For those who love small streams, wild trout, and life...in their simplest form
Tuesday, May 26, 2020
Keeping Dry Simple
My obsession with simple flies has been made known here for a few years. Those North Country Spiders and Soft-Hackle flies with there thread bodies and sparse hackle have not only dominated my efforts at the tying desk they have also taken charge in my efforts on the stream. Realization is that trout look at food much differently then we do. Trout in small streams take that look even further. An insect floating down stream does not look like a fly in a catalog. The tail is not perfect, the number of segments on its body are not uniform and its legs may be deformed.
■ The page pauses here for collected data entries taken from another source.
(* ===== verification/ExQueue.v ===== *)
(** exqueue.h: the fixed-capacity single-producer/single-consumer queue.

    The queue object is a record of its words and slots.  Each operation is written in the pieces
    between which the other thread can run (the decision with its at most one load of the other
    side's frontier, each slot access, the publication), and the operation of the source is their
    composition.  [step] interleaves the pieces of one producer and one consumer; the theorems are
    about every reachable state of that machine. *)
From stdpp Require Import relations.
From S2P Require Import Prelude Ring.

Record ExQueue (T : Type) := mkExQ {
  head : Z; retired : Z; tail_cached : Z;      (* the consumer's line *)
  tail : Z; head_cached : Z;                   (* the producer's line *)
  slots : list T }.
Arguments mkExQ {T}.
Arguments head {T}.
Arguments retired {T}.
Arguments tail_cached {T}.
Arguments tail {T}.
Arguments head_cached {T}.
Arguments slots {T}.

Section Queue.
Context {T : Type} (Capacity : Z).
Implicit Types (q : ExQueue T).
Definition kMask : Z := Capacity - 1.

Definition set_head_cached q (h : Z) : ExQueue T :=
  mkExQ (head q) (retired q) (tail_cached q) (tail q) h (slots q).
Definition set_slots q (s : list T) : ExQueue T :=
  mkExQ (head q) (retired q) (tail_cached q) (tail q) (head_cached q) s.
Definition set_tail q (t : Z) : ExQueue T :=
  mkExQ (head q) (retired q) (tail_cached q) t (head_cached q) (slots q).
Definition set_tail_cached q (t : Z) : ExQueue T :=
  mkExQ (head q) (retired q) t (tail q) (head_cached q) (slots q).
Definition set_head q (h : Z) : ExQueue T :=
  mkExQ h (retired q) (tail_cached q) (tail q) (head_cached q) (slots q).

(** The capacity decision: against the cached head, re-read once when that says full. *)
Definition push_begin q (count : Z) : ExQueue T * bool :=
  let next := u32 (tail q + count) in
  if Capacity <? u32 (next - head_cached q) then
    let q := set_head_cached q (head q) in
    (q, negb (Capacity <? u32 (next - head_cached q)))
  else (q, true).

Definition push q (v : T) : ExQueue T * bool :=
  let '(q, ok) := push_begin q 1 in
  if ok then
    let t := tail q in
    (set_tail (set_slots q (<[Z.to_nat (Z.land t kMask) := v]> (slots q))) (u32 (t + 1)), true)
  else (q, false).

Definition push_prepared q (v : T) (prepare : T -> T) : ExQueue T * bool :=
  let '(q, ok) := push_begin q 1 in
  if ok then
    let t := tail q in
    let v := prepare v in
    (set_tail (set_slots q (<[Z.to_nat (Z.land t kMask) := v]> (slots q))) (u32 (t + 1)), true)
  else (q, false).

Definition push_batch q (values : list T) : ExQueue T * bool :=
  let count := Z.of_nat (length values) in
  if count =? 0 then (q, true)
  else
    let '(q, ok) := push_begin q count in
    if ok then
      let t := tail q in
      (set_tail (set_slots q (store_run (slots q) 0 kMask t 0 values)) (u32 (t + count)), true)
    else (q, false).
(* ===== verification/MaskedQueue.v ===== *)
(** masked_queue.h: one consumer-owned slot array, split into private single-producer sub-rings
    (lanes).  The array is a record of its lanes and its slot block; every operation names the
    producer whose lane it uses.  [None] is an abort, an index outside the lanes, or a slot access
    outside the allocation; the theorems show it does not happen on the legal calls.

    The interleaving of a lane's producer with the consumer is the one of ExQueue.v; this file is
    about the partition, the lanes' independence, and the capacity credits. *)
From S2P Require Import Prelude Ring.

Record ConsumerLine := mkCL {
  c_head : Z; c_retired : Z; c_tail_cached : Z; c_base : Z; c_mask : Z; c_capacity : Z;
  lane_high_water : Z }.
Record ProducerLine := mkPL {
  p_tail : Z; p_head_cached : Z; p_base : Z; p_mask : Z; p_capacity : Z;
  available_capacity : Z;
  lane_full_events : Z; arena_occupancy_sum : Z; arena_capacity_sum : Z }.
Record Lane := mkLane { consumer : ConsumerLine; producer : ProducerLine }.
Record MaskedArray (T : Type) := mkArr {
  lanes : list Lane; slots : option (list T); producers : Z; total_slots : Z }.
Arguments mkArr {T}.
Arguments lanes {T}.
Arguments slots {T}.
Arguments producers {T}.
Arguments total_slots {T}.

Definition kInternalProducerSlots : Z := 256.
Definition kMaskedQueueCacheLine : Z := 64.

Definition lane_new : Lane := mkLane (mkCL 0 0 0 0 0 0 0) (mkPL 0 0 0 0 0 0 0 0 0).
Definition bit_floor (x : Z) : Z := if x =? 0 then 0 else 2 ^ Z.log2 x.

(** ** Field updates *)
Definition set_head (c : ConsumerLine) (h : Z) : ConsumerLine :=
  mkCL h (c_retired c) (c_tail_cached c) (c_base c) (c_mask c) (c_capacity c) (lane_high_water c).
Definition set_retired (c : ConsumerLine) (r : Z) : ConsumerLine :=
  mkCL (c_head c) r (c_tail_cached c) (c_base c) (c_mask c) (c_capacity c) (lane_high_water c).
Definition set_tail_cached (c : ConsumerLine) (t : Z) : ConsumerLine :=
  mkCL (c_head c) (c_retired c) t (c_base c) (c_mask c) (c_capacity c) (lane_high_water c).
Definition raise_high_water (c : ConsumerLine) (d : Z) : ConsumerLine :=
  if lane_high_water c <? d
  then mkCL (c_head c) (c_retired c) (c_tail_cached c) (c_base c) (c_mask c) (c_capacity c) d
  else c.
Definition set_tail (p : ProducerLine) (t : Z) : ProducerLine :=
  mkPL t (p_head_cached p) (p_base p) (p_mask p) (p_capacity p) (available_capacity p)
       (lane_full_events p) (arena_occupancy_sum p) (arena_capacity_sum p).
Definition set_head_cached (p : ProducerLine) (h : Z) : ProducerLine :=
  mkPL (p_tail p) h (p_base p) (p_mask p) (p_capacity p) (available_capacity p)
       (lane_full_events p) (arena_occupancy_sum p) (arena_capacity_sum p).
Definition set_available (p : ProducerLine) (a : Z) : ProducerLine :=
  mkPL (p_tail p) (p_head_cached p) (p_base p) (p_mask p) (p_capacity p) a
       (lane_full_events p) (arena_occupancy_sum p) (arena_capacity_sum p).

(** A lane's words reset and its block assigned: the body of [install] in [remask_quiesced] and
    of the loop in [init_local_fused]; the diagnostics survive. *)
Definition install_lane (l : Lane) (base capacity : Z) : Lane :=
  mkLane (mkCL 0 0 0 base (capacity - 1) capacity (lane_high_water (consumer l)))
         (mkPL 0 0 base (capacity - 1) capacity capacity (lane_full_events (producer l))
               (arena_occupancy_sum (producer l)) (arena_capacity_sum (producer l))).

Definition lane_quiesced (l : Lane) : bool := c_retired (consumer l) =? p_tail (producer l).
Definition lane_depth (l : Lane) : Z := u32 (p_tail (producer l) - c_head (consumer l)).

Section Arena.
Context {T : Type} (MaxProducers sizeofT : Z).
Implicit Types (a : MaskedArray T).

Definition get_lane a (p : Z) : option Lane := if p <? 0 then None else lanes a !! Z.to_nat p.
Definition put_lane a (p : Z) (l : Lane) : MaskedArray T :=
  mkArr (<[Z.to_nat p := l]> (lanes a)) (slots a) (producers a) (total_slots a).
Definition put_slots a (s : list T) : MaskedArray T :=
  mkArr (lanes a) (Some s) (producers a) (total_slots a).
So why take the time to tie a fly and complete all of those steps to make it look perfect. A question I asked myself and I decided this. Perfection in tying flies can be artistic, and then look at at Fran Betters Haystack...its all in the eyes of the fly tyer and angler.
Pictured here are some of the dry flies I have tied and fished over the years. Most have a thread body, a thorax of either dubbing or peacock with a few wraps of stiff hackle.
This is one of the first flies I tied a very simple skater pattern. Ideas coming from both E. Hewett, and Ed Shenk
This is a result of the simple dry fly.
I was given another simple dry fly pattern that I'm in the process of tying. It's from a gentleman in Argentina. When I complete it I'll post it along with his.